Lemma manager_limits_witness :
  (exists t, live ([(10, 11); (10, 11); (12, 13)] ≫= overlap 4096 5) (initial junk) = Some t /\
    nb_process t = 0 /\ is_free <$> manager t !! 3%nat = Some false) /\
  exists t, live (launches MAX_PROCESS) (initial junk) = Some t /\
    live [Launch 1000 4096 5; Exit 1000] t = None.
Proof.
  destruct (manager_limits 4096 5) as [Hleaks Hover]; [discriminate|]. split.
  - destruct (Hleaks junk [(10, 11); (10, 11); (12, 13)]) as (t & E & Hnb & _).
    + repeat constructor; cbn; lia.
    + cbn. lia.
    + exists t. split; [exact E|]. split; [exact Hnb|].
      vm_compute in E. injection E as <-. reflexivity.
  - destruct (launches_compact MAX_PROCESS (initial junk) [] (compact_initial junk) eq_refl)
      as (t & E & Hc); [cbn; lia|].
    exists t. split; [exact E|]. apply (Hover _ t 1000 1000 Hc).
    + reflexivity.
    + intros (i & Hi & Hin)%list_elem_of_fmap. apply elem_of_seq in Hin. unfold MAX_PROCESS in Hin. cbn in Hin. lia.
Defined.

■ DIRECTIONS: Please reproduce every record shown above, exactly as written.

■ TASK RESPONSE:
Lemma manager_limits_witness :
  (exists t, live ([(10, 11); (10, 11); (12, 13)] ≫= overlap 4096 5) (initial junk) = Some t /\
    nb_process t = 0 /\ is_free <$> manager t !! 3%nat = Some false) /\
  exists t, live (launches MAX_PROCESS) (initial junk) = Some t /\
    live [Launch 1000 4096 5; Exit 1000] t = None.
Proof.
  destruct (manager_limits 4096 5) as [Hleaks Hover]; [discriminate|]. split.
  - destruct (Hleaks junk [(10, 11); (10, 11); (12, 13)]) as (t & E & Hnb & _).
    + repeat constructor; cbn; lia.
    + cbn. lia.
    + exists t. split; [exact E|]. split; [exact Hnb|].
      vm_compute in E. injection E as <-. reflexivity.
  - destruct (launches_compact MAX_PROCESS (initial junk) [] (compact_initial junk) eq_refl)
      as (t & E & Hc); [cbn; lia|].
    exists t. split; [exact E|]. apply (Hover _ t 1000 1000 Hc).
    + reflexivity.
    + intros (i & Hi & Hin)%list_elem_of_fmap. apply elem_of_seq in Hin. unfold MAX_PROCESS in Hin. cbn in Hin. lia.
Defined.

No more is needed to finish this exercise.